Instructions to follow — Among the records below, find the line that has "Lemma same_service_trans a"; from there, give the lines again exactly, and stop after the line that has "- intros p Hd.".

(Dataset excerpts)
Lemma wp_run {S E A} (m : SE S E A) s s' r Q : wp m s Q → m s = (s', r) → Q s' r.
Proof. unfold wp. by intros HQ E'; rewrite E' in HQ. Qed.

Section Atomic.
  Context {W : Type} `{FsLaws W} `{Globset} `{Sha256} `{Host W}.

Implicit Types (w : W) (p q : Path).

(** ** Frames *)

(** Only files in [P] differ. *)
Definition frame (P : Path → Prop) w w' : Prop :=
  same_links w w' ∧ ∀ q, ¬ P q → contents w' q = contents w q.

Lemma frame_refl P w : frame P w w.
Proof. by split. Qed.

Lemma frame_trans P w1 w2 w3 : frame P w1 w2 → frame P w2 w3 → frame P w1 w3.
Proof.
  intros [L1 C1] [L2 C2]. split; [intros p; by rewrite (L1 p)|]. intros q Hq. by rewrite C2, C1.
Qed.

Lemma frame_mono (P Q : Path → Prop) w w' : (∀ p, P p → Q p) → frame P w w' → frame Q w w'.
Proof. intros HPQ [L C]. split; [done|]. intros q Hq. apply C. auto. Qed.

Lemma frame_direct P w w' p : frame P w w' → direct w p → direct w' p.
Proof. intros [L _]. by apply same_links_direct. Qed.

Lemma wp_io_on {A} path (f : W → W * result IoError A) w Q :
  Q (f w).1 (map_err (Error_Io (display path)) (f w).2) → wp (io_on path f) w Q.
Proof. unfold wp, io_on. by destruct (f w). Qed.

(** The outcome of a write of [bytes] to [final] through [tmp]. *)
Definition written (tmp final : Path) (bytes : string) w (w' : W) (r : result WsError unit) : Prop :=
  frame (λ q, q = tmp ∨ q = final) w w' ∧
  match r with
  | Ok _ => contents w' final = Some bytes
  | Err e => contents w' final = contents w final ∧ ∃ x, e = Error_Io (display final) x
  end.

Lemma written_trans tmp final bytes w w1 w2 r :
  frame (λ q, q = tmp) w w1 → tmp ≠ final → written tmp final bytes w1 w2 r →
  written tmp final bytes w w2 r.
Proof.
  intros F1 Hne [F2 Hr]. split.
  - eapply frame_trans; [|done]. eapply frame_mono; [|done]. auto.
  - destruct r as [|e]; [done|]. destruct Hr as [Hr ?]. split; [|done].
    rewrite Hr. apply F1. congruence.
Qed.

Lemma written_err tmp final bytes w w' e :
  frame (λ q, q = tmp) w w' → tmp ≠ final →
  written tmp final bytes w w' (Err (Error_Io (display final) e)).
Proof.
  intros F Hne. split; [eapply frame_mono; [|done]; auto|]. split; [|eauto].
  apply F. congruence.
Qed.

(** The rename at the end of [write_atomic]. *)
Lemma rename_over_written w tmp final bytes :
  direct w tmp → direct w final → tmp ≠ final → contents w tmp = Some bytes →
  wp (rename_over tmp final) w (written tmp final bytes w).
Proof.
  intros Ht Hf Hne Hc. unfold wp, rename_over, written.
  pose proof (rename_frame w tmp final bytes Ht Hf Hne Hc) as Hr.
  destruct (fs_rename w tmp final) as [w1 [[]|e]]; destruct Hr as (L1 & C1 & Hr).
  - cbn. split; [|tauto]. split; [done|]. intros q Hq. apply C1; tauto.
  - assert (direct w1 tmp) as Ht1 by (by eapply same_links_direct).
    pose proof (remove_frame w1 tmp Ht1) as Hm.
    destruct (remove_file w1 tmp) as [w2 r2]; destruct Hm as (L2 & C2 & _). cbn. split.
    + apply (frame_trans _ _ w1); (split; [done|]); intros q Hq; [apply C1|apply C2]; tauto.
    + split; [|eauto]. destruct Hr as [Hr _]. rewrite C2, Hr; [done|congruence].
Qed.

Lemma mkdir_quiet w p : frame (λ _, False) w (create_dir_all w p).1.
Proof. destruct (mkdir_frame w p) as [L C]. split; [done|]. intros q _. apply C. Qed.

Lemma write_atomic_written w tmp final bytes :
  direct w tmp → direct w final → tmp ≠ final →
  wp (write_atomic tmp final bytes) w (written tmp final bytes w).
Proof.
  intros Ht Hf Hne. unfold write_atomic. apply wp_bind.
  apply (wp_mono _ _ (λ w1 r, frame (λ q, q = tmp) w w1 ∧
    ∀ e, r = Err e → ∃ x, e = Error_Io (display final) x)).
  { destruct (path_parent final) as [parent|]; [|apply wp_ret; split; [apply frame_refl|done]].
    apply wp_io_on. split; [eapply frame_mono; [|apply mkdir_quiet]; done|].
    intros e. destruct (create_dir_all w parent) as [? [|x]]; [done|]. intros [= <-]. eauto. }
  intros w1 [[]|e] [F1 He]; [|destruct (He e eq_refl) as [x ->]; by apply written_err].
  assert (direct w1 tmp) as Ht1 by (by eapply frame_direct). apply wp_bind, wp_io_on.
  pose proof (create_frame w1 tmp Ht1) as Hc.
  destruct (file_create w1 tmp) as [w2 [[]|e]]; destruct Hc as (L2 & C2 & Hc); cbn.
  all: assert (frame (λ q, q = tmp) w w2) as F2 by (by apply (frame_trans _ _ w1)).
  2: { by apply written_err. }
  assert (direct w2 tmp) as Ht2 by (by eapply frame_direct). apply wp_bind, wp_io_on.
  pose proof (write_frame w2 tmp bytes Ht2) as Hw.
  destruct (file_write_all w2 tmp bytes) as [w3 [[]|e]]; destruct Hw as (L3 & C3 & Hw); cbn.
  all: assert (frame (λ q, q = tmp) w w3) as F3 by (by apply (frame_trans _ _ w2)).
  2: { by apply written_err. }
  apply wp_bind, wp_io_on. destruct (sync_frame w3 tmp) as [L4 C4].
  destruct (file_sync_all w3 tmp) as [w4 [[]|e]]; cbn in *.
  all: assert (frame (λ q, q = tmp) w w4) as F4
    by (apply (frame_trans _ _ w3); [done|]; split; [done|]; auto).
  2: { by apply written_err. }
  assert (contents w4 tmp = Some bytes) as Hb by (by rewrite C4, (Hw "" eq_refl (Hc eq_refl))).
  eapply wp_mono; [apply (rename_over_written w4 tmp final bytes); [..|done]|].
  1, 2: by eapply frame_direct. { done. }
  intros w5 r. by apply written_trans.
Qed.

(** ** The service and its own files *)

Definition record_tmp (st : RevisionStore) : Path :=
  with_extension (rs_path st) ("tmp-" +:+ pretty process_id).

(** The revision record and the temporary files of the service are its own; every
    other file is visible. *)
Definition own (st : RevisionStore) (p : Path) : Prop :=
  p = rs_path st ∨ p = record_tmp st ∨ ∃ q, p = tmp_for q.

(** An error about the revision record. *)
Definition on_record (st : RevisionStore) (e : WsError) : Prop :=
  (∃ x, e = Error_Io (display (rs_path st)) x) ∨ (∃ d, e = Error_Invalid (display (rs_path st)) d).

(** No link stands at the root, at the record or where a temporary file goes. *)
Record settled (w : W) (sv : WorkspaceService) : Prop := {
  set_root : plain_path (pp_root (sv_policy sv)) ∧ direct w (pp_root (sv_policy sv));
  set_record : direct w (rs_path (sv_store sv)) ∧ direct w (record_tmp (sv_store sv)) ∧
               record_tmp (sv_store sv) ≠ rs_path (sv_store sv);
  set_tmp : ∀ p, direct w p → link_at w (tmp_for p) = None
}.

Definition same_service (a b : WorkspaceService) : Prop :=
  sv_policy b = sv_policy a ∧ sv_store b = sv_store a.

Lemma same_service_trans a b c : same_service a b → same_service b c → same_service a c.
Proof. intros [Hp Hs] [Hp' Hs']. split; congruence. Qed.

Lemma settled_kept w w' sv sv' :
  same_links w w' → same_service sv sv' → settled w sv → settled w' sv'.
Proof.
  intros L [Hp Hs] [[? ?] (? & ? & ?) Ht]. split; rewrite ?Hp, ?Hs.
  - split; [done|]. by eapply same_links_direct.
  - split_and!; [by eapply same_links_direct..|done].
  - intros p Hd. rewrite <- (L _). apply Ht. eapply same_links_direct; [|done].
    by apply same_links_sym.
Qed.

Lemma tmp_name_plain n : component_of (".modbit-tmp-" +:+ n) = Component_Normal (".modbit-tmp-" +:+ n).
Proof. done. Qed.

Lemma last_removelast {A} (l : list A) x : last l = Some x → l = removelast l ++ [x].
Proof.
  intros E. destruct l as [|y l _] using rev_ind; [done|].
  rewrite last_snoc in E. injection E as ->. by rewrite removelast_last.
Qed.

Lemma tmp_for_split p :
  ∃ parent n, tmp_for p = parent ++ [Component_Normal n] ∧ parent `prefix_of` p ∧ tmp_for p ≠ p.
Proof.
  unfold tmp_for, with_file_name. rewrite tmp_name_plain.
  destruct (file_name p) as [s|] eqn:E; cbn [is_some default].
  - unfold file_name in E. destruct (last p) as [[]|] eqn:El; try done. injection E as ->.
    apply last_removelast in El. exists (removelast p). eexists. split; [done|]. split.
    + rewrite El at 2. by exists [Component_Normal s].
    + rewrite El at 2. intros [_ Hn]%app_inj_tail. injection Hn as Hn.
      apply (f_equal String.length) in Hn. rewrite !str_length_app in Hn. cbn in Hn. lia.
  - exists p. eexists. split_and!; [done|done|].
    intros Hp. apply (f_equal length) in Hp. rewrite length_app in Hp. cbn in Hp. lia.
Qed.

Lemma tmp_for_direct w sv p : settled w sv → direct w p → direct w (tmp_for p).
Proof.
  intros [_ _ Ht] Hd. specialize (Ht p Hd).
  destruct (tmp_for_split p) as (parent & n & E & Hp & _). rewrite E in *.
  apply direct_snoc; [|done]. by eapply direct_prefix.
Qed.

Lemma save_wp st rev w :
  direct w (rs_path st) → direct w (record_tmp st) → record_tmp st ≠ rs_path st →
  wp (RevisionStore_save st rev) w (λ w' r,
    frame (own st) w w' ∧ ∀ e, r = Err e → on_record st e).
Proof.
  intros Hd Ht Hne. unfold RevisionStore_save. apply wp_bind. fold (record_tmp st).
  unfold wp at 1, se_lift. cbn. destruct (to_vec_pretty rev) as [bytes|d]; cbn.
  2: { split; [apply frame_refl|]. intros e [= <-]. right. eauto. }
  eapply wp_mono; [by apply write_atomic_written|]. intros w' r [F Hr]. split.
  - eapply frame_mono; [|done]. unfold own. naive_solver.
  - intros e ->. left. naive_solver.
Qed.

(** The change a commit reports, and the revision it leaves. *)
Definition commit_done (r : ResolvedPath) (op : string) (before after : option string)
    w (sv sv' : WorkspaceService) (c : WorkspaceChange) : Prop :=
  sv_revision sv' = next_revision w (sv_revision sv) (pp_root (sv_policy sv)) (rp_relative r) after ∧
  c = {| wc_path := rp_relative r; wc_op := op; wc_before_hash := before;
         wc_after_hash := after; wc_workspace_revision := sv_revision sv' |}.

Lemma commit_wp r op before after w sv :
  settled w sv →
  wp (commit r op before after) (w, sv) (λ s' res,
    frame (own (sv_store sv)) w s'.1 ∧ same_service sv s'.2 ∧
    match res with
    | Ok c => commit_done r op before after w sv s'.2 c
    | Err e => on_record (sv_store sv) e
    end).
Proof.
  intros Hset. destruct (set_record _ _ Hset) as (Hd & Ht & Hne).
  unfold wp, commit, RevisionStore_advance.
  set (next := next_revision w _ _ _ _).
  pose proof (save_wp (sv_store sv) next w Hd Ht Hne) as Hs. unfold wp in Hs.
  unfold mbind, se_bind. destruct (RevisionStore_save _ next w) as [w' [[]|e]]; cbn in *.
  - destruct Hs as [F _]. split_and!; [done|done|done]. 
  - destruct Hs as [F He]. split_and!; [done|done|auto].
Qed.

Output —
Lemma same_service_trans a b c : same_service a b → same_service b c → same_service a c.
Proof. intros [Hp Hs] [Hp' Hs']. split; congruence. Qed.

Lemma settled_kept w w' sv sv' :
  same_links w w' → same_service sv sv' → settled w sv → settled w' sv'.
Proof.
  intros L [Hp Hs] [[? ?] (? & ? & ?) Ht]. split; rewrite ?Hp, ?Hs.
  - split; [done|]. by eapply same_links_direct.
  - split_and!; [by eapply same_links_direct..|done].
  - intros p Hd. rewrite <- (L _). apply Ht. eapply same_links_direct; [|done].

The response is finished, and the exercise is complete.